The GSE53146 dataset used in this study was downloaded from the GEO database, including sequencing information of skin lesions of 5 vitiligo patients and 5 healthy controls. After standardization using the limma package in R, the data distribution between the 2 groups of samples was relatively consistent, and there was no obvious deviation, as shown in Figure 1A. To further verify the dispersion of the different samples, PCA was performed. The results showed that the distance between the 5 groups of disease samples was close and the difference was small, and the distance between the 5 groups of control samples was far and the difference was large. There was a spatial separation between the vitiligo and control samples, as shown in Figure 1B.

Figure 1.:
Data preprocessing and evaluation. (A) After standardization, the overall expression level of samples in the microarray. (B) PCA of GSE53146 samples. PCA = principal component analysis.

3.2. Identification of DEGs

DEGs analysis of GSE53146 was performed using the limma package, and a total of 544 significant DEGs were detected, including 342 upregulated genes (UP) and 202 downregulated genes (DOWN), as shown in Figure 2A. The distribution of DEGs in the 2 groups is presented as a heat map (Fig. 2B).

Figure 2.:
Identification of DEGs in GSE53146 dataset. (A) Volcano plot showing DEGs in vitiligo patients. Each dot represents a gene, in which blue, gray and red represent down-regulated, no difference and up-regulated genes respectively. (B) Heatmap showing the distribution of DEGs between different groups. DEGs = differentially expressed genes.

3.3. Enrichment analysis of DEGs

To predict the functions and action pathways of DEGs, GO and KEGG analyses were performed on 342 upregulated DEGs and 202 downregulated DEGs using the DAVID database, respectively (P < .05 was considered meaningful, and only the top ten were shown when there were many results). The results of GO analysis showed that in BP, upregulated DEGs were associated with inflammatory response, immune response, proteolysis, response to lipopolysaccharide, positive regulation of gene expression, cell surface receptor signaling pathway, T cell costimulation, T cell receptor signaling pathway, adaptive immune response, regulation of cell proliferation, and other processes; in CC, upregulated DEGs constituted membrane, extracellular region, Golgi apparatus, external side of plasma membrane, cell surface, immunological synapse, nucleosome, T cell receptor complex, dense core granule membrane, protein complex involved in cell adhesion, etc; in MF, upregulated DEGs were in the process of protein binding, receptor binding, serine-type endopeptidase activity, protein kinase binding, protease binding, and CXCR3 chemokine receptor binding (Fig. 3A). Downregulated DEGs in BP are involved in processes such as multicellular organism development, chemical synaptic transmission, somatic stem cell population maintenance, regulation of ion transmembrane transport, determination of left/right symmetry, regulation of focal adhesion assembly, and cardiac conduction. The downregulated DEGs were also associated with RNA polymerase II transcription factor activity, sequence-specific DNA binding, transcriptional activator activity, RNA polymerase II core promoter proximal region sequence-specific binding, and enhancer sequence-specific DNA binding in MF (Fig. 3B).

Figure 3.:
GO enrichment analysis of DEGs. (A) Enrichment of up-regulated DEGs. (B) Enrichment of down-regulated DEGs. DEGs = differentially expressed genes, GO = gene ontology.

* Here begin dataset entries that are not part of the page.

(** The part of [l] behind its last separator; [acc] is what was read since
    the last one. *)
Fixpoint lastElement (acc l : list ascii) : list ascii :=
  match l with
  | [] => acc
  | a :: t => if isPathSeparator a then lastElement [] t else lastElement (acc ++ [a]) t
  end.

Definition Base (path : string) : string :=
  if bool_decide (path = "") then "."
  else
    let stripped := rev (dropSeparators (rev (list_ascii_of_string path))) in
    match lastElement [] stripped with
    | [] => "/"
    | name => string_of_list_ascii name
    end.
End Filepath.

(** ** go-mail's [Message]

    The message is go-mail's, as it stands when it is handed to the
    transport: header values encoded as [SetHeader] encodes them, body parts
    as passed to [SetBody], files under the name go-mail keeps for them and
    with the bytes their reader yields. What the transport writes on the
    wire is not part of this development. *)

Module Mail.
Record part := mkPart { contentType : string; body : string }.

Record file := mkFile { Name : string; Content : list Byte.byte }.

Record Message := mkMessage {
  header : gmap string (list string);
  parts : list part;
  attachments : list file;
  embedded : list file
}.

Definition NewMessage : Message :=
  {| header := ∅; parts := []; attachments := []; embedded := [] |}.

(** [m.encodeHeader(value)]: each value goes through the header encoder of
    the message, which is the Q encoder with charset UTF-8 for a message
    made by [NewMessage] without settings. *)
Definition encodeHeader (value : list string) : list string :=
  map Mime.Encode value.

(** [SetHeader] sets a value to the given header field. *)
Definition SetHeader (field : string) (value : list string) (m : Message) : Message :=
  {| header := <[field := encodeHeader value]> (header m);
     parts := parts m;
     attachments := attachments m;
     embedded := embedded m |}.

(** [fileFromReader(name, r)] *)
Definition fileFromReader (name : string) (r : list Byte.byte) : file :=
  mkFile (Filepath.Base name) r.

(** [SetBody] replaces any content previously set ([AddAlternative] is
    the call that appends). *)
Definition SetBody (contentType body : string) (m : Message) : Message :=
  {| header := header m;
     parts := [mkPart contentType body];
     attachments := attachments m;
     embedded := embedded m |}.

Definition EmbedReader (name : string) (r : list Byte.byte) (m : Message) : Message :=
  {| header := header m;
     parts := parts m;
     attachments := attachments m;
     embedded := embedded m ++ [fileFromReader name r] |}.

Definition AttachReader (name : string) (r : list Byte.byte) (m : Message) : Message :=
  {| header := header m;
     parts := parts m;
     attachments := attachments m ++ [fileFromReader name r];
     embedded := embedded m |}.
End Mail.

(** ** Configuration flags and the data model *)

Record Config := mkConfig {
  smtpHost : string;
  smtpPort : Z;
  smtpUser : string;
  smtpPassword : string;
  smtpFrom : string
}.

(** The defaults of the five flags. *)
Definition defaultConfig : Config :=
  {| smtpHost := "127.0.0.1"; smtpPort := 587; smtpUser := "";
     smtpPassword := ""; smtpFrom := "" |}.

Record EmailAttachement := mkEmailAttachement {
  Filename : string;
  Mimetype : string;
  Embedded : bool;
  Content : list Byte.byte
}.

(** [Attachements] is a slice: [None] is the nil slice. *)
Record Email := mkEmail {
  From : string;
  To : string;
  Subject : string;
  BodyPlain : string;
  BodyHTML : string;
  Attachements : option (list EmailAttachement)
}.
(** * Signing and webhook verification of the Apinator Node SDK

    A shallow embedding of [src/crypto.ts], [src/webhook.ts], [src/auth.ts]
    and the [trigger]/[request] methods of [src/client.ts], together with the
    properties of the signing core.

    Conventions of the embedding.

    - A JavaScript string is represented by the bytes of its UTF-8 encoding
      (a Rocq [string]); this is the form in which [update(s, "utf8")] feeds
      it to the hash.  Template literals are concatenations, comparison
      with the empty string is emptiness, and [startsWith]/[slice] with an
      ASCII prefix act on the bytes as they act on the code units.
    - A JavaScript number that holds a count of seconds or milliseconds is an
      integer of [Z]; where the code computes with numbers ([maxAge], the
      parsed timestamp, the age) they are values of [number], with the
      rounding and the infinities of doubles.
    - [Date.now()] is an input: the functions that read the clock take the
      value the read returns as an argument.
    - A JavaScript exception is the [Throw] case of [completion]. *)

From Stdlib Require Import ZArith String Ascii List Bool Lia.
From Stdlib Require Import Strings.Byte DecimalString DecimalPos.
Import ListNotations.

Local Open Scope string_scope.
Local Open Scope list_scope.
Local Open Scope Z_scope.

(* ===================================================================== *)
(** ** Machine words *)
(* ===================================================================== *)

Module Word32.

Definition wrap (x : Z) : Z := x mod 2 ^ 32.

Definition add (x y : Z) : Z := wrap (x + y).

Definition not (x : Z) : Z := Z.lxor x 0xffffffff.

Definition rotr (n x : Z) : Z :=
  Z.lor (Z.shiftr x n) (wrap (Z.shiftl x (32 - n))).

Definition rotl (n x : Z) : Z :=
  Z.lor (wrap (Z.shiftl x n)) (Z.shiftr x (32 - n)).

End Word32.

(* ===================================================================== *)
(** ** Byte buffers *)
(* ===================================================================== *)

Definition Buffer := list byte.

Definition byte_of_Z (z : Z) : byte :=
  byte_of_ascii (ascii_of_N (Z.to_N (z mod 256))).

Definition Z_of_byte (b : byte) : Z := Z.of_N (Byte.to_N b).

(** [Buffer.from(s, "utf8")]: the string is already its UTF-8 bytes. *)
Definition utf8 (s : string) : Buffer := list_byte_of_string s.

(** Big-endian and little-endian serialisations of a 32-bit word. *)
Definition be32 (w : Z) : Buffer :=
  [byte_of_Z (Z.shiftr w 24); byte_of_Z (Z.shiftr w 16);
   byte_of_Z (Z.shiftr w 8); byte_of_Z w].

Definition le32 (w : Z) : Buffer := rev (be32 w).

(** Cutting a list into consecutive chunks of [n] elements. *)
Fixpoint chunks {A} (fuel : nat) (n : nat) (l : list A) : list (list A) :=
  match fuel with
  | O => []
  | S fuel' =>
      match l with
      | [] => []
      | _ => firstn n l :: chunks fuel' n (skipn n l)
      end
  end.

Definition be_word (bs : list Z) : Z :=
  fold_left (fun acc b => acc * 256 + b) bs 0.

Definition le_word (bs : list Z) : Z := be_word (rev bs).

(** The 64-bit length field, most significant byte first. *)
Definition be64 (n : Z) : list Z :=
  map (fun i => Z.shiftr n (8 * i) mod 256) [7; 6; 5; 4; 3; 2; 1; 0].

(** Message padding shared by MD5 and SHA-256: a [0x80] byte, zeros up to
    56 modulo 64, then the bit length in the order given by [len_field]. *)
Definition pad (len_field : Z -> list Z) (msg : list Z) : list Z :=
  let n := Z.of_nat (length msg) in
  msg ++ [0x80] ++ repeat 0 (Z.to_nat ((55 - n) mod 64)) ++ len_field (8 * n).

(* ===================================================================== *)
(** ** SHA-256 (FIPS 180-4), the digest behind [createHmac("sha256", _)] *)
(* ===================================================================== *)

Module SHA256.
Import Word32.

(** The round constants are the first 32 bits of the fractional parts of the
    cube roots of the first 64 primes, the initial chaining words those of
    the square roots of the first 8 (FIPS 180-4, 4.2.2 and 5.3.3). *)
Definition isPrime (n : nat) : bool :=
  forallb (fun d => negb (n mod d =? 0)%nat) (seq 2 (n - 2)).

Definition primes : list Z := map Z.of_nat (filter isPrime (seq 2 310)).

(** The largest [r] below [2 ^ bits] with [r ^ k <= n], found bit by bit. *)
Fixpoint root (k : Z) (bits : nat) (n r : Z) : Z :=
  match bits with
  | O => r
  | S b =>
      let c := r + 2 ^ Z.of_nat b in
      root k b n (if c ^ k <=? n then c else r)
  end.

Definition fraction (k p : Z) : Z := wrap (root k 40 (p * 2 ^ (32 * k)) 0).

Definition K : list Z := Eval vm_compute in map (fraction 3) primes.

(** The eight chaining words. *)
Record state := State {
  ha : Z; hb : Z; hc : Z; hd : Z; he : Z; hf : Z; hg : Z; hh : Z
}.

Definition initial : state :=
  Eval vm_compute in
    match map (fraction 2) primes with
    | a :: b :: c :: d :: e :: f :: g :: h :: _ => State a b c d e f g h
    | _ => State 0 0 0 0 0 0 0 0
    end.

Definition Ch (x y z : Z) : Z := Z.lxor (Z.land x y) (Z.land (not x) z).
Definition Maj (x y z : Z) : Z :=
  Z.lxor (Z.lxor (Z.land x y) (Z.land x z)) (Z.land y z).
Definition Sigma0 (x : Z) : Z :=
  Z.lxor (Z.lxor (rotr 2 x) (rotr 13 x)) (rotr 22 x).
Definition Sigma1 (x : Z) : Z :=
  Z.lxor (Z.lxor (rotr 6 x) (rotr 11 x)) (rotr 25 x).
Definition sigma0 (x : Z) : Z :=
  Z.lxor (Z.lxor (rotr 7 x) (rotr 18 x)) (Z.shiftr x 3).
Definition sigma1 (x : Z) : Z :=
  Z.lxor (Z.lxor (rotr 17 x) (rotr 19 x)) (Z.shiftr x 10).
(* ================================================================== *)
(** ** More on the grid sampler *)

Lemma of_nat_Num k : exists q, of_nat k = Num q /\ (q == inject_Z (Z.of_nat k))%Q.
Proof.
  exists (Qred (inject_Z (Z.of_nat k))). split; [reflexivity |].
  apply Qred_correct.
Qed.






Lemma create_meshgrid_derivatives_returns_witness :
  exists Xv Hv Xdot Ydot,
    create_meshgrid_derivatives (fun _ _ => NaN) (fun _ _ => NaN)
      Example.model2D 2 2 (num 0, num 1) (num 0, num 2) (num 0)
      = Ok (Xv, Hv, Xdot, Ydot) /\
    has_shape Xv 2 2 /\ has_shape Hv 2 2 /\
    has_shape Xdot 2 2 /\ has_shape Ydot 2 2 /\
    ((1 <= 2)%nat -> (1 <= 2)%nat -> 2%nat = 2%nat) /\
    forall i j,
      (i < 2)%nat -> (j < 2)%nat ->
      sampled Example.model2D (num 0) Xv Hv (Xdot, Ydot) i j.
Proof.
  do 4 eexists. split; [vm_compute; reflexivity |].
  apply (create_meshgrid_derivatives_returns (fun _ _ => NaN)
           (fun _ _ => NaN) Example.model2D 2 2 (num 0, num 1)
           (num 0, num 2) (num 0)).
  vm_compute. reflexivity.
Defined.

Lemma getitem2_in a r c i j :
  has_shape a r c -> (i < r)%nat -> (j < c)%nat ->
  exists v, getitem2 a i j = Ok v.
Proof.
  intros [Hlen Hrows] Hi Hj. unfold getitem2.
  destruct (nth_error a i) as [row|] eqn:Ei.
  2:{ apply nth_error_None in Ei. lia. }
  rewrite Forall_forall in Hrows.
  pose proof (Hrows row (nth_error_In _ _ Ei)) as Hr.
  destruct (nth_error row j) as [v|] eqn:Ej.
  - now exists v.
  - apply nth_error_None in Ej. lia.
Qed.

Lemma set_nth_in {A : Type} (l : list A) :
  forall n x, (n < List.length l)%nat -> exists l', set_nth l n x = Some l'.
Proof.
  induction l as [|y l IH]; intros n x Hn; simpl in Hn; [lia |].
  destruct n as [|n]; simpl.
  - now eexists.
  - destruct (IH n x) as [l' ->]; [lia |]. now eexists.
Qed.

Lemma setitem2_in a r c i j v :
  has_shape a r c -> (i < r)%nat -> (j < c)%nat ->
  exists a', setitem2 a i j v = Ok a'.
Proof.
  intros [Hlen Hrows] Hi Hj. unfold setitem2.
  destruct (nth_error a i) as [row|] eqn:Ei.
  2:{ apply nth_error_None in Ei. lia. }
  rewrite Forall_forall in Hrows.
  pose proof (Hrows row (nth_error_In _ _ Ei)) as Hr.
  destruct (set_nth_in row j v) as [row' ->]; [lia |].
  destruct (set_nth_in a i row') as [a' ->]; [lia |].
  now exists a'.
Qed.

(** The snapshot the sampler evaluates at a grid point. *)
Definition grid_snapshot (self : DynamicModel2D) (t x y : value)
    : dict value :=
  dict_set (dict_set (dict_set [] "t" t) (variable_x self) x)
           (variable_y self) y.

Lemma sample_point_returns self t Xv Hv r c i j dots :
  NoDup (keys (variables (base self))) ->
  In (variable_x self) (keys (variables (base self))) ->
  In (variable_y self) (keys (variables (base self))) ->
  (forall x y, returns_on (base self) (grid_snapshot self t x y)) ->
  has_shape Xv r c -> has_shape Hv r c -> shapes dots r c ->
  (i < r)%nat -> (j < c)%nat ->
  exists dots', sample_point self t Xv Hv i j dots = Ok dots'.
Proof.
  intros Hnd HX HY Hret HsX HsH [HdX HdY] Hi Hj. unfold sample_point.
  destruct (getitem2_in _ _ _ _ _ HsX Hi Hj) as [x ->].
  destruct (getitem2_in _ _ _ _ _ HsH Hi Hj) as [y ->]. cbn [bind].
  destruct (compute_derivative_returns _ _ (Hret x y)) as [d Hd].
  unfold grid_snapshot in Hd. rewrite Hd. cbn [bind].
  pose proof (compute_derivative_keys _ _ _ Hnd Hd) as Hk.
  destruct (dict_get_In d (variable_y self)) as [dy Hdy]; [now rewrite Hk |].
  destruct (dict_get_In d (variable_x self)) as [dx Hdx]; [now rewrite Hk |].
  unfold getitem. rewrite Hdy. cbn [bind].
  destruct (setitem2_in _ _ _ _ _ dy HdY Hi Hj) as [Yd ->]. cbn [bind].
  rewrite Hdx. cbn [bind].
  destruct (setitem2_in _ _ _ _ _ dx HdX Hi Hj) as [Xd ->]. cbn [bind].
  now eexists.
Qed.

KEGG analysis was conducted in this study. The results showed that the related signaling pathways of upregulated DEGs were mainly concentrated in the cytokine-cytokine receptor interaction, systemic lupus erythematosus, cell adhesion molecules (CAMs), intestinal immune network for IgA production, T cell receptor signaling pathways, hematopoietic cell lineage, rheumatoid arthritis (RA), graft-versus-host disease, allograft rejection, type I diabetes mellitus, autoimmune thyroid disease, and primary immunodeficiency (Fig. 4A). Downregulated DEGs were enriched in only 1 pathway, axon guidance (Fig. 4B).

Figure 4.:
KEGG enrichment analysis of DEGs. (A) Enrichment of up-regulated DEGs. (B) Enrichment of down-regulated DEGs. DEGs = differentially expressed genes, KEGG = Kyoto encyclopedia of genes and genomes.

3.4. Construction of the PPI network and screening of hub genes

The screened DEGs were uploaded to the STRING database to obtain PPI information, and the results were visualized using Cytoscape (Fig. 5A). The Mcode plugin was used for cluster analysis, and the module with the highest score was selected as the hub gene, namely, CENPN, CKS2, PLK4, RRM2, TPX2, CCNA2, and CDC45 (Fig. 5B).

Figure 5.:
PPI network. (A) PPI network was constructed using all DGEs, with red for up-regulation and blue for down-regulation. (B) Application of MCODE plugin to screen out hub genes, the highest MCODE score = 6. DEGs = differentially expressed genes, PPI = protein-protein interaction.

3.5. Validation of GSE65127 dataset

To analyze whether the screened hub genes were reliable, we used the GSE65127 dataset for verification, and 7 hub genes were selected using the pROC package in R (Fig. 6). Genes with an AUC > 0.8, namely CKS2 and RRM2, were selected for further analysis.

Figure 6.:
ROC of hub gene in GSE65127 dataset. The AUCs of CKS2 and RRM2 were > 0.8. AUC = area under the curve, ROC = receiver operating characteristic curve.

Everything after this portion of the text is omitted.